Question, answer, answer, answer.

What am I doing with my life?

When I first moved to London, it was so new.

Amanda and I would walk through M&S making fun of the wording on food packages. The caterpillar cakes. The word Bloke.

I thought people might like me more because I was American.

I didn’t know what I wanted to do with the rest of my life.

Will I ever leave London?

I remember my first trip back to the US after moving to London.

As the plane began to move, I imagined how I would feel if I was leaving London for good — if I was kicked out, or if my program was over.

I started to cry.

Why has my love for London faded?

Now it’s been so many years since I arrived to London that I was 22 when I got to London.

It’s not London that’s changed — I’m the friend who hasn’t moved away from London.
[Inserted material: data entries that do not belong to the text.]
(* ===== verification/StoreSpec.v ===== *)
(** * The store's contract

    What the clients of the store rely on, independently of its implementation: the abstract
    state (the nodes and the jobs by identifier), the effect of every writing call on it as a
    function [spec_call], and the class [StoreLaws] by which an implementation refines them.
    [SQLiteRefines.v] discharges it; the scheduler and the server are verified against it. *)
From S2P Require Import Prelude GoBase GoStrings Event Store.
Local Open Scope Z_scope.

(** ** Values as the store keeps them *)

(** The values [json.Marshal] encodes without loss: their strings are valid UTF-8. *)
Class JsonValid (A : Type) := json_valid : A → bool.

#[export] Instance json_valid_devices : JsonValid (list Device) := forallb (λ d,
  ValidString (Device_Kind d) && ValidString (Device_Vendor d) && ValidString (Device_UUID d) &&
  ValidString (Device_Name d)).
#[export] Instance json_valid_allocs : JsonValid (list AllocDevice) := forallb (λ d,
  ValidString (Alloc_Kind d)).
#[export] Instance json_valid_map : JsonValid smap := λ m, forallb (λ kv,
  ValidString kv.1 && ValidString kv.2) (map_to_list m).

(** A time as the database keeps it: whole seconds, and the zero time up to the epoch. *)
Definition whole_seconds (t : Time) : Time :=
  if t <? timeUnix 1 then 0 else t - t mod Second.

(** A job as the database keeps it. *)
Definition stored_job (j : Job) : Job :=
  mkJob (Job_ID j) (Job_Name j) (Job_Owner j) (Job_Partition j) (Job_State j) (Job_Priority j)
    (Job_Command j) (Job_Env j) (Job_Workdir j) (Job_ReqCPUs j) (Job_ReqMemBytes j) (Job_ReqGPUs j)
    (Job_GPUType j) (Job_WalltimeSec j) (Job_NodeID j) (Job_NodeName j) (Job_Devices j)
    (Job_ExitCode j) (Job_Reason j) (whole_seconds (Job_SubmitAt j)) (whole_seconds (Job_StartAt j))
    (whole_seconds (Job_EndAt j)).

(** A node as the database keeps it under [id], last heard of at [t]. *)
Definition stored_node (id : string) (n : Node) : Node :=
  mkNode id (Node_Name n) (Node_Partition n) (Node_State n) (Node_Addr n) (Node_CPUs n)
    (Node_MemTotalBytes n) (Node_Devices n) (Node_Labels n) (Node_AgentVersion n)
    (whole_seconds (Node_LastHeartbeat n)).

(** ** The abstract state *)

Record View := mkView {
  v_nodes : gmap string Node;
  v_jobs : gmap string Job
}.

Definition set_nodes (m : gmap string Node) (v : View) : View := mkView m (v_jobs v).
Definition set_jobs (m : gmap string Job) (v : View) : View := mkView (v_nodes v) m.

Definition job_assigned (nid nn : string) (ds : list AllocDevice) (j : Job) : Job :=
  mkJob (Job_ID j) (Job_Name j) (Job_Owner j) (Job_Partition j) JobAssigned (Job_Priority j)
    (Job_Command j) (Job_Env j) (Job_Workdir j) (Job_ReqCPUs j) (Job_ReqMemBytes j) (Job_ReqGPUs j)
    (Job_GPUType j) (Job_WalltimeSec j) nid nn ds (Job_ExitCode j) (Job_Reason j) (Job_SubmitAt j)
    (Job_StartAt j) (Job_EndAt j).

Definition job_state (st : string) (j : Job) : Job :=
  mkJob (Job_ID j) (Job_Name j) (Job_Owner j) (Job_Partition j) st (Job_Priority j)
    (Job_Command j) (Job_Env j) (Job_Workdir j) (Job_ReqCPUs j) (Job_ReqMemBytes j) (Job_ReqGPUs j)
    (Job_GPUType j) (Job_WalltimeSec j) (Job_NodeID j) (Job_NodeName j) (Job_Devices j)
    (Job_ExitCode j) (Job_Reason j) (Job_SubmitAt j) (Job_StartAt j) (Job_EndAt j).

Definition job_started (t : Time) (j : Job) : Job :=
  mkJob (Job_ID j) (Job_Name j) (Job_Owner j) (Job_Partition j) JobRunning (Job_Priority j)
    (Job_Command j) (Job_Env j) (Job_Workdir j) (Job_ReqCPUs j) (Job_ReqMemBytes j) (Job_ReqGPUs j)
    (Job_GPUType j) (Job_WalltimeSec j) (Job_NodeID j) (Job_NodeName j) (Job_Devices j)
    (Job_ExitCode j) (Job_Reason j) (Job_SubmitAt j) t (Job_EndAt j).

Definition job_ended (st : string) (code : Z) (reason : string) (t : Time) (j : Job) : Job :=
  mkJob (Job_ID j) (Job_Name j) (Job_Owner j) (Job_Partition j) st (Job_Priority j)
    (Job_Command j) (Job_Env j) (Job_Workdir j) (Job_ReqCPUs j) (Job_ReqMemBytes j) (Job_ReqGPUs j)
    (Job_GPUType j) (Job_WalltimeSec j) (Job_NodeID j) (Job_NodeName j) (Job_Devices j)
    code reason (Job_SubmitAt j) (Job_StartAt j) t.

Definition node_heard (n : Node) (t : Time) (old : Node) : Node :=
  mkNode (Node_ID old) (Node_Name old) (Node_Partition old) StateUp (Node_Addr old) (Node_CPUs n)
    (Node_MemTotalBytes n) (Node_Devices n) (Node_Labels old) (Node_AgentVersion old) t.

Definition node_down (n : Node) : Node :=
  mkNode (Node_ID n) (Node_Name n) (Node_Partition n) StateDown (Node_Addr n) (Node_CPUs n)
    (Node_MemTotalBytes n) (Node_Devices n) (Node_Labels n) (Node_AgentVersion n) (Node_LastHeartbeat n).

Definition node_stale (cutoff : Time) (n : Node) : bool :=
  (Unix (Node_LastHeartbeat n) <? Unix cutoff) && bool_decide (Node_State n ≠ StateDown).

(** The node of a given name. *)
Definition named (name : string) (m : gmap string Node) : option (string * Node) :=
  head (filter (λ kn, Node_Name kn.2 = name) (map_to_list m)).

Definition job_cancelled (now : Time) (j : Job) : Job :=
  if decide (Job_State j = JobPending) then job_ended JobCancelled (Job_ExitCode j) (Job_Reason j) now j
  else if decide (Job_State j = JobAssigned ∨ Job_State j = JobRunning) then job_state JobCancelling j
  else j.

(** ** The effect of each call; [None] if it must be refused *)

Definition spec_call (c : call) (v : View) : option View :=
  match c with
  | CallRegisterNode n =>
      match named (Node_Name n) (v_nodes v) with
      | Some (id, _) => Some (set_nodes (<[id := stored_node id n]> (v_nodes v)) v)
      | None =>
          match v_nodes v !! Node_ID n with
          | Some _ => None
          | None => Some (set_nodes (<[Node_ID n := stored_node (Node_ID n) n]> (v_nodes v)) v)
          end
      end
  | CallHeartbeat n t =>
      Some (set_nodes (alter (node_heard n (whole_seconds t)) (Node_ID n) (v_nodes v)) v)
  | CallMarkStaleDown t =>
      Some (set_nodes ((λ n, if node_stale t n then node_down n else n) <$> v_nodes v) v)
  | CallCreateJob j =>
      match v_jobs v !! Job_ID j with
      | Some _ => None
      | None => Some (set_jobs (<[Job_ID j := stored_job j]> (v_jobs v)) v)
      end
  | CallAssignJob x nid nn ds =>
      j ← v_jobs v !! x;
      if decide (Job_State j = JobPending)
      then Some (set_jobs (<[x := job_assigned nid nn ds j]> (v_jobs v)) v) else None
  | CallMarkJobRunning x t =>
      Some (set_jobs (alter (λ j, if decide (Job_State j = JobAssigned)
                                  then job_started (whole_seconds t) j else j) x (v_jobs v)) v)
  | CallFinishJob x st code reason t =>
      Some (set_jobs (alter (job_ended st code reason (whole_seconds t)) x (v_jobs v)) v)
  | CallCancelJob x now =>
      j ← v_jobs v !! x;
      Some (set_jobs (<[x := job_cancelled (whole_seconds now) j]> (v_jobs v)) v)
  | CallCreateEvent _ | CallCreateNotification _ => Some v
  end.

(** Arguments within what the store represents: encodable strings, memory below 2^63, and a
    cutoff after the epoch. *)
Definition call_ok (c : call) : Prop :=
  match c with
  | CallRegisterNode n => json_valid (Node_Devices n) = true ∧ json_valid (Node_Labels n) = true ∧
      0 ≤ Node_MemTotalBytes n < 2 ^ 63
  | CallHeartbeat n _ => json_valid (Node_Devices n) = true ∧ 0 ≤ Node_MemTotalBytes n < 2 ^ 63
  | CallMarkStaleDown t => timeUnix 1 ≤ t
  | CallCreateJob j => json_valid (Job_Env j) = true ∧ json_valid (Job_Devices j) = true ∧
      0 ≤ Job_ReqMemBytes j < 2 ^ 63
  | CallAssignJob _ _ _ ds => json_valid ds = true
  | _ => True
  end.

#[export] Instance call_ok_dec c : Decision (call_ok c).
Proof. destruct c; simpl; apply _. Defined.

Lemma set_jobs_id m v : m = v_jobs v → set_jobs m v = v.
Proof. intros ->. by destruct v. Qed.
Lemma set_nodes_id m v : m = v_nodes v → set_nodes m v = v.
Proof. intros ->. by destruct v. Qed.

(** ** Registration finds the node of the same name *)

Lemma named_some name (m : gmap string Node) k n :
  named name m = Some (k, n) → m !! k = Some n ∧ Node_Name n = name.
Proof.
  unfold named. intros E. assert ((k, n) ∈ filter (λ kn : string * Node, Node_Name kn.2 = name) (map_to_list m)) as Hin.
  { destruct (filter _ _) as [|p l]; [done|]. injection E as ->. left. }
  apply list_elem_of_filter in Hin as [Hn Hin]. by apply elem_of_map_to_list in Hin.
Qed.

Lemma named_none name (m : gmap string Node) :
  named name m = None → ∀ k n, m !! k = Some n → Node_Name n ≠ name.
Proof.
  unfold named. intros E k n Hk Hn.
  assert ((k, n) ∈ filter (λ kn : string * Node, Node_Name kn.2 = name) (map_to_list m)) as Hin.
  { apply list_elem_of_filter. split; [done|]. by apply elem_of_map_to_list. }
  destruct (filter _ _); [by apply elem_of_nil in Hin|done].
Qed.

(** ** What an implementation promises *)

Definition active (j : Job) : Prop := Job_State j = JobAssigned ∨ Job_State j = JobRunning.
#[export] Instance active_dec j : Decision (active j).
Proof. unfold active; apply _. Defined.

(** A query answers from the state and leaves it alone. *)
Definition answers_with {S A} (view : S → View) (inv : S → Prop) (q : ST S (result A))
    (P : View → A → Prop) : Prop :=
  ∀ s r s', inv s → q s = (r, s') → inv s' ∧ view s' = view s ∧ ∀ a, r = Ok a → P (view s) a.

Definition jobs_listed (p : Job → Prop) (v : View) (js : list Job) : Prop :=
  NoDup (Job_ID <$> js) ∧ ∀ j, j ∈ js ↔ v_jobs v !! Job_ID j = Some j ∧ p j.

Definition nodes_listed (v : View) (ns : list Node) : Prop :=
  NoDup (Node_ID <$> ns) ∧ ∀ n, n ∈ ns ↔ v_nodes v !! Node_ID n = Some n.

Class StoreLaws (S : Type) `{!Store S} := {
  view : S → View;
  inv : S → Prop;
  view_job_id s k j : inv s → v_jobs (view s) !! k = Some j → Job_ID j = k;
  view_node_id s k n : inv s → v_nodes (view s) !! k = Some n → Node_ID n = k;
  view_names s k1 k2 n1 n2 : inv s → v_nodes (view s) !! k1 = Some n1 → v_nodes (view s) !! k2 = Some n2 →
    Node_Name n1 = Node_Name n2 → k1 = k2;
  view_encodable s k n : inv s → v_nodes (view s) !! k = Some n → json_valid (Node_Devices n) = true;
  refines c s ok s' : inv s → call_ok c → exec_call c s = (ok, s') →
    inv s' ∧ (if ok then spec_call c (view s) = Some (view s') else view s' = view s);
  registers n s id s' : inv s → call_ok (CallRegisterNode n) → store_RegisterNode n s = (Ok id, s') →
    v_nodes (view s') !! id = Some (stored_node id n);
  hears n t s found s' : inv s → call_ok (CallHeartbeat n t) → store_Heartbeat n t s = (Ok found, s') →
    found = bool_decide (is_Some (v_nodes (view s) !! Node_ID n));
  lists_nodes : answers_with view inv store_ListNodes nodes_listed;
  gets_node id : answers_with view inv (store_GetNode id) (λ v o, o = v_nodes v !! id);
  gets_job id : answers_with view inv (store_GetJob id) (λ v o, o = v_jobs v !! id);
  lists_active : answers_with view inv store_ListActiveJobs (jobs_listed active);
  lists_pending : answers_with view inv store_ListPendingJobs
    (jobs_listed (λ j, Job_State j = JobPending));
  lists_by_node nid st : answers_with view inv (store_ListJobsByNodeState nid st)
    (jobs_listed (λ j, Job_NodeID j = nid ∧ Job_State j = st));
  lists_jobs st owner : answers_with view inv (store_ListJobs st owner)
    (jobs_listed (λ j, (st = "" ∨ Job_State j = st) ∧ (owner = "" ∨ Job_Owner j = owner)));
  lists_events n : answers_with view inv (store_ListEvents n) (λ _ _, True);
  lists_notifications n : answers_with view inv (store_ListNotifications n) (λ _ _, True)
}.

(** ** A store that is up *)

(** The queries of a pass, of a poll and of a report, and the writes of a report, succeed in such a
    state and keep it; so does an assignment if the job is PENDING. *)
Class Steady (S : Type) `{StoreLaws S} := {
  steady : S → Prop;
  steady_nodes s : inv s → steady s → ∃ ns s', store_ListNodes s = (Ok ns, s') ∧ steady s';
  steady_active s : inv s → steady s → ∃ js s', store_ListActiveJobs s = (Ok js, s') ∧ steady s';
  steady_pending s : inv s → steady s → ∃ js s', store_ListPendingJobs s = (Ok js, s') ∧ steady s';
  steady_assign s x j nid nn ds : inv s → steady s → json_valid ds = true → v_jobs (view s) !! x = Some j →
    Job_State j = JobPending → ∃ s', store_AssignJob x nid nn ds s = (Ok tt, s') ∧ steady s';
  steady_get s id : inv s → steady s → ∃ o s', store_GetNode id s = (Ok o, s') ∧ steady s';
  steady_by_node s nid st : inv s → steady s → ∃ js s', store_ListJobsByNodeState nid st s = (Ok js, s') ∧ steady s';
  steady_get_job s id : inv s → steady s → ∃ o s', store_GetJob id s = (Ok o, s') ∧ steady s';
  steady_finish s x st code reason t : inv s → steady s → ∃ s', store_FinishJob x st code reason t s = (Ok tt, s') ∧ steady s';
  steady_heartbeat s n t : inv s → steady s → call_ok (CallHeartbeat n t) →
    ∃ found s', store_Heartbeat n t s = (Ok found, s') ∧ steady s'
}.
(* ===== verification/PlanProofs.v ===== *)
(** * The scheduler's decisions: correctness of [Plan]

    Device picking and node selection against their specifications, the accounting of free
    resources, and the invariant of the planning loop. *)
From S2P Require Import Prelude GoBase GoStrings GoFloat Event Store Plan.
Local Open Scope Z_scope.

(** ** Saturating subtraction *)

Lemma subU32_max a b : is_u32 a → 0 ≤ b → subU32 a b = Z.max 0 (a - b).
Proof.
  intros Ha Hb. unfold subU32. destruct (a <? b) eqn:E; bool_to_prop; [lia|].
  unfold is_u32 in *. rewrite wrapU_small; lia.
Qed.
Lemma subU64_max a b : is_u64 a → 0 ≤ b → subU64 a b = Z.max 0 (a - b).
Proof.
  intros Ha Hb. unfold subU64. destruct (a <? b) eqn:E; bool_to_prop; [lia|].
  unfold is_u64 in *. rewrite wrapU_small; lia.
Qed.
Lemma subU32_range a b : is_u32 a → 0 ≤ b → is_u32 (subU32 a b).
Proof. intros. rewrite subU32_max by done. unfold is_u32 in *; lia. Qed.
Lemma subU64_range a b : is_u64 a → 0 ≤ b → is_u64 (subU64 a b).
Proof. intros. rewrite subU64_max by done. unfold is_u64 in *; lia. Qed.
#[export] Hint Resolve subU32_range subU64_range : skipper.

(** ** Removing devices *)

Lemma removeFreeDevices_filter l used :
  removeFreeDevices l used = filter (λ d, fd_key d ∉ alloc_key <$> used) l.
Proof.
  unfold removeFreeDevices. destruct used as [|u used]; [|done].
  symmetry. apply filter_id, Forall_forall. set_solver.
Qed.

Lemma removeFreeDevices_app l u1 u2 :
  removeFreeDevices (removeFreeDevices l u1) u2 = removeFreeDevices l (u1 ++ u2).
Proof.
  rewrite !removeFreeDevices_filter, list_filter_filter. apply list_filter_iff. intros d.
  rewrite fmap_app. set_solver.
Qed.

Section proofs.
Context `{UnicodeCase}.

(** ** [pickDevices] takes the first devices that match *)

Definition matching (t : string) (l : list freeDevice) : list freeDevice :=
  filter (λ d, matchName (fd_name d) t = true) l.
Definition to_alloc (d : freeDevice) : AllocDevice := mkAlloc (fd_kind d) (fd_index d).

Lemma matching_cons t d l :
  matching t (d :: l) = if matchName (fd_name d) t then d :: matching t l else matching t l.
Proof.
  unfold matching. rewrite filter_cons. destruct (matchName _ _); [by rewrite decide_True|].
  by rewrite decide_False.
Qed.

Lemma pickLoop_spec devs n t out :
  is_u32 n → Z.of_nat (length out) < n →
  pickLoop devs n t out =
    let need := Z.to_nat (n - Z.of_nat (length out)) in
    if decide (need ≤ length (matching t devs))%nat
    then Some (out ++ (to_alloc <$> take need (matching t devs)))
    else None.
Proof.
  intros Hn. unfold is_u32 in Hn. revert out. induction devs as [|d devs IH]; intros out Hout; simpl.
  { case_decide; [|done]. simpl in *. lia. }
  rewrite matching_cons. destruct (matchName (fd_name d) t); simpl; [|by apply IH].
  rewrite length_app; simpl. unfold wrapU. rewrite Z.mod_small by lia.
  destruct (Z.eqb_spec (Z.of_nat (length out + 1)) n) as [E|E].
  - replace (Z.to_nat (n - Z.of_nat (length out))) with 1%nat by lia.
    rewrite decide_True by lia. done.
  - rewrite IH by (rewrite length_app; simpl; lia). rewrite length_app; simpl.
    replace (Z.to_nat (n - Z.of_nat (length out)))
      with (S (Z.to_nat (n - Z.of_nat (length out + 1)))) by lia.
    destruct (decide _); [rewrite decide_True by lia|rewrite decide_False by lia; done].
    by rewrite <-app_assoc.
Qed.

Lemma pickDevices_spec devs n t :
  is_u32 n →
  pickDevices devs n t =
    if decide (Z.to_nat n ≤ length (matching t devs))%nat
    then Some (to_alloc <$> take (Z.to_nat n) (matching t devs))
    else None.
Proof.
  intros Hn. unfold pickDevices. destruct (Z.eqb_spec n 0) as [->|Hne]; [done|].
  unfold is_u32 in Hn. rewrite pickLoop_spec by (simpl; unfold is_u32; lia). simpl.
  by rewrite Z.sub_0_r.
Qed.

(** ** [selectFit] takes the first node that can host the job *)

(** The conditions of [selectFit], as one test. *)
Definition canHost (job : Job) (fn : freeNode) : bool :=
  (bool_decide (Job_Partition job = "") || bool_decide (Job_Partition job = fn_partition fn)) &&
  (Job_ReqCPUs job <=? fn_cpus fn) && (Job_ReqMemBytes job <=? fn_mem fn) &&
  bool_decide (is_Some (pickDevices (fn_devices fn) (Job_ReqGPUs job) (Job_GPUType job))).

Lemma selectFit_cons job fn l :
  selectFit job (fn :: l) =
    if canHost job fn
    then (λ devs, (O, fn, devs)) <$> pickDevices (fn_devices fn) (Job_ReqGPUs job) (Job_GPUType job)
    else '(i, fn', devs) ← selectFit job l; Some (S i, fn', devs).
Proof.
  unfold canHost; simpl. rewrite !Z.leb_antisym.
  destruct (fn_cpus fn <? Job_ReqCPUs job), (fn_mem fn <? Job_ReqMemBytes job),
    (pickDevices _ _ _) as [ds|]; repeat case_bool_decide; simpl; try done;
    exfalso; naive_solver.
Qed.

Lemma selectFit_Some job l i fn devs :
  selectFit job l = Some (i, fn, devs) ↔
  l !! i = Some fn ∧ canHost job fn = true ∧
  pickDevices (fn_devices fn) (Job_ReqGPUs job) (Job_GPUType job) = Some devs ∧
  ∀ k fn', (k < i)%nat → l !! k = Some fn' → canHost job fn' = false.
Proof.
  revert i; induction l as [|f l IH]; intros i.
  { simpl. split; [done|]. rewrite lookup_nil. by intros [? _]. }
  rewrite selectFit_cons. destruct (canHost job f) eqn:Ef.
  - split.
    + destruct (pickDevices (fn_devices f) _ _) eqn:Ep; simpl; [|done]. intros [= <- <- <-].
      repeat split; try done. intros k fn' Hk. lia.
    + intros (Hi & Hc & Hp & Hk). destruct i as [|i].
      * simpl in Hi. injection Hi as ->. by rewrite Hp.
      * specialize (Hk O f ltac:(lia) eq_refl). congruence.
  - split.
    + destruct (selectFit job l) as [[[i' f'] d']|] eqn:Es; simpl; [|done]. intros [= <- <- <-].
      destruct (proj1 (IH _) eq_refl) as (Hi & Hc & Hp & Hk). repeat split; try done.
      intros [|k] fn' Hlt Hl; simpl in Hl; [by injection Hl as <-|]. eapply Hk; [|done]. lia.
    + intros (Hi & Hc & Hp & Hk). destruct i as [|i]; simpl in Hi; [congruence|].
      assert (selectFit job l = Some (i, fn, devs)) as ->; [|done].
      apply IH. repeat split; try done. intros k fn' Hlt Hl. apply (Hk (S k)); [lia|done].
Qed.
Record JobRow := mkJobRow {
  jr_id : string; jr_name : string; jr_owner : string; jr_partition : string; jr_state : string;
  jr_priority : Z; jr_command : string; jr_env_json : string; jr_workdir : string;
  jr_req_cpus : Z; jr_req_mem_bytes : Z; jr_req_gpus : Z; jr_gpu_type : string;
  jr_walltime_sec : Z; jr_node_id : string; jr_node_name : string; jr_devices_json : string;
  jr_exit_code : Z; jr_reason : string; jr_submit_at : Z; jr_start_at : Z; jr_end_at : Z
}.

Record EventRow := mkEventRow {
  er_id : string; er_type : string; er_severity : string; er_source : string;
  er_summary : string; er_dedup_key : string; er_labels_json : string; er_ts : Z
}.

Record NotificationRow := mkNotificationRow {
  ntr_id : string; ntr_event_id : string; ntr_event_type : string; ntr_rule : string;
  ntr_channel : string; ntr_recipients : string; ntr_status : string; ntr_error : string;
  ntr_summary : string; ntr_ts : Z
}.

Record DB := mkDB {
  db_nodes : gmap string NodeRow;
  db_jobs : gmap string JobRow;
  db_events : gmap string EventRow;
  db_notifications : gmap string NotificationRow;
  db_faults : list (option string)
}.

Definition emptyDB : DB := mkDB ∅ ∅ ∅ ∅ [].

Definition with_nodes (m : gmap string NodeRow) (db : DB) : DB :=
  mkDB m (db_jobs db) (db_events db) (db_notifications db) (db_faults db).
Definition with_jobs (m : gmap string JobRow) (db : DB) : DB :=
  mkDB (db_nodes db) m (db_events db) (db_notifications db) (db_faults db).
Definition with_events (m : gmap string EventRow) (db : DB) : DB :=
  mkDB (db_nodes db) (db_jobs db) m (db_notifications db) (db_faults db).
Definition with_notifications (m : gmap string NotificationRow) (db : DB) : DB :=
  mkDB (db_nodes db) (db_jobs db) (db_events db) m (db_faults db).
Definition with_faults (fs : list (option string)) (db : DB) : DB :=
  mkDB (db_nodes db) (db_jobs db) (db_events db) (db_notifications db) fs.

(** One statement: it fails if the fault list says so. *)
Definition stmt {A} (f : ST DB (result A)) : ST DB (result A) := λ db,
  match db_faults db with
  | Some e :: fs => (Err e, with_faults fs db)
  | None :: fs => f (with_faults fs db)
  | [] => f db
  end.

(** Reading the rows of an open query to the end, which may fail too; that error is returned as
    it is. *)
Definition fetch {A} (a : A) : ST DB (result A) := stmt (λ db, (Ok a, db)).

(** [UPDATE t SET ... WHERE p]: the rows changed and their number. *)
Definition update_where {R} (p : R → bool) (set : R → R) (t : gmap string R) : gmap string R :=
  (λ r, if p r then set r else r) <$> t.
Definition count_where {R} (p : R → bool) (t : gmap string R) : Z :=
  Z.of_nat (size (filter (λ kr, p kr.2 = true) t)).

(** [SELECT * FROM t WHERE p ORDER BY ...]. *)
Definition rows_where {R} (p : R → bool) (t : gmap string R) : list R :=
  filter (λ r, p r = true) (map_to_list t).*2.

(** ** Opening: pragmas, then [CREATE TABLE IF NOT EXISTS], which keep an existing database *)

Definition quoted (s : string) : string := String (Ascii.ascii_of_nat 34) s +:+ String (Ascii.ascii_of_nat 34) "".

Definition pragmas : list string :=
  ["PRAGMA journal_mode=WAL;"; "PRAGMA busy_timeout=5000;"; "PRAGMA foreign_keys=ON;"].

(** Statements that leave the tables alone, run in order up to the first failure. *)
Fixpoint execAll (prefixes : list string) : ST DB (result unit) :=
  match prefixes with
  | [] => st_ret (Ok tt)
  | p :: ps => wrap_err p (fetch tt) ?;; execAll ps
  end.

(** [openErr] is the failure of [sql.Open]; the result is the store on the same tables. *)
Definition OpenSQLite (openErr : option string) : ST DB (result unit) :=
  match openErr with
  | Some e => st_ret (Err ("open sqlite: " +:+ e))
  | None => execAll (((λ p, "pragma " +:+ quoted p) <$> pragmas) ++ ["migrate"; "migrate"; "migrate"])
  end.

(** The orders of the queries' [ORDER BY] clauses. *)
Definition byName (a b : NodeRow) : bool := str_ltb (nr_name a) (nr_name b).
Definition bySubmitDescId (a b : JobRow) : bool :=
  (jr_submit_at b <? jr_submit_at a) ||
  ((jr_submit_at a =? jr_submit_at b) && str_ltb (jr_id a) (jr_id b)).
Definition bySubmitId (a b : JobRow) : bool :=
  (jr_submit_at a <? jr_submit_at b) ||
  ((jr_submit_at a =? jr_submit_at b) && str_ltb (jr_id a) (jr_id b)).
Definition byPriorityDescSubmitId (a b : JobRow) : bool :=
  (jr_priority b <? jr_priority a) || ((jr_priority a =? jr_priority b) && bySubmitId a b).
Definition eventByTsDescId (a b : EventRow) : bool :=
  (er_ts b <? er_ts a) || ((er_ts a =? er_ts b) && str_ltb (er_id a) (er_id b)).
Definition noteByTsDescId (a b : NotificationRow) : bool :=
  (ntr_ts b <? ntr_ts a) || ((ntr_ts a =? ntr_ts b) && str_ltb (ntr_id a) (ntr_id b)).
(* ===== verification/SQLiteRefines.v ===== *)
(** * The SQLite store refines the store's contract

    The abstract state is the decoded tables; every writing call acts on it as its
    specification says or fails and changes nothing, and every query answers from it. *)
From S2P Require Import Prelude GoBase GoStrings Event Store StoreSpec SQLite SQLiteProofs StoreExample.
Local Open Scope Z_scope.

Section refines.
Context `{!Json (list Device), !JsonLaws (list Device)}.
Context `{!Json smap, !JsonLaws smap}.
Context `{!Json (list AllocDevice), !JsonLaws (list AllocDevice)}.
Context `{!Driver, !DriverLaws}.

Definition db_view (db : DB) : View := mkView (scanNode <$> db_nodes db) (scanJob <$> db_jobs db).

Lemma view_same db db' : same_tables db db' → db_view db' = db_view db.
Proof. intros (E1 & E2 & _). unfold db_view. by rewrite E1, E2. Qed.

Lemma view_sets_job db x row db' :
  sets_job db x row db' → db_view db' = set_jobs (<[x := scanJob row]> (v_jobs (db_view db))) (db_view db).
Proof.
  intros (E1 & E2 & _). simpl in *. unfold db_view, set_jobs; simpl. by rewrite <-E1, <-E2, fmap_insert.
Qed.

Lemma view_sets_node db x row db' :
  sets_node db x row db' →
  db_view db' = set_nodes (<[x := scanNode row]> (v_nodes (db_view db))) (db_view db).
Proof.
  intros (E1 & E2 & _). simpl in *. unfold db_view, set_nodes; simpl. by rewrite <-E1, <-E2, fmap_insert.
Qed.

Lemma view_job db x row : db_jobs db !! x = Some row → v_jobs (db_view db) !! x = Some (scanJob row).
Proof. intros E. simpl. by rewrite lookup_fmap, E. Qed.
I remember being asked what I missed most about being away from home, and I’d mention the small things — the small weekends at home or with friends from college. Getting to meet up because it’s someone’s birthday. Pita chips. Now I miss even the big things — road trips I’ve never taken out west, lives I’ve never lived in Chicago and Portland and San Fransisco. Working at a bar in between jobs. Permanent furniture.

What does it mean to leave a place?

Does leaving make me afraid?

If I leave, will I ever come back?

Why is it so hard to appreciate what we’ve had for so long? Why do we put ourselves down so much for not being able to appreciate what we’ve had for so long?

It’s only natural that interest eventually fades in even the most exciting things. If only we were smart, we’d plan our lives from the worst to the best thing, so each move wasn’t just away from something dull, but also onto something better.

I don’t know if I could find a better place than London*. I don’t know if London will ever have me back if I leave. Why does living as an international young professional sometimes feel like living as a prisoner?

/* London

Narrow streets in watery tones like deep grey and brown and sand, with little white trucks carrying milk on their backs. Bicyclists and taxis and buses sharing lanes painted with thick, plastic paint that’s smooth to ride over. How the road gets shiny and bright, making the city look even more beautiful after it rains. Clouds so full and fluffy they look like a child’s drawing. Half-dilapidated, half-newly renovated townhouses, surrounded by flowering bushes, with twelve chimneys coming out of their tops. Pret a Manger. The pound sign, which gets more beautiful everyday and could look like the nose of a French doodle or a French doodle flexing their bicep, depending on your point-of-view. Trees who’s branches, when their leaves fall, look like a hundred tightly clenched fists. The way the tube recording says The next station is… Angel.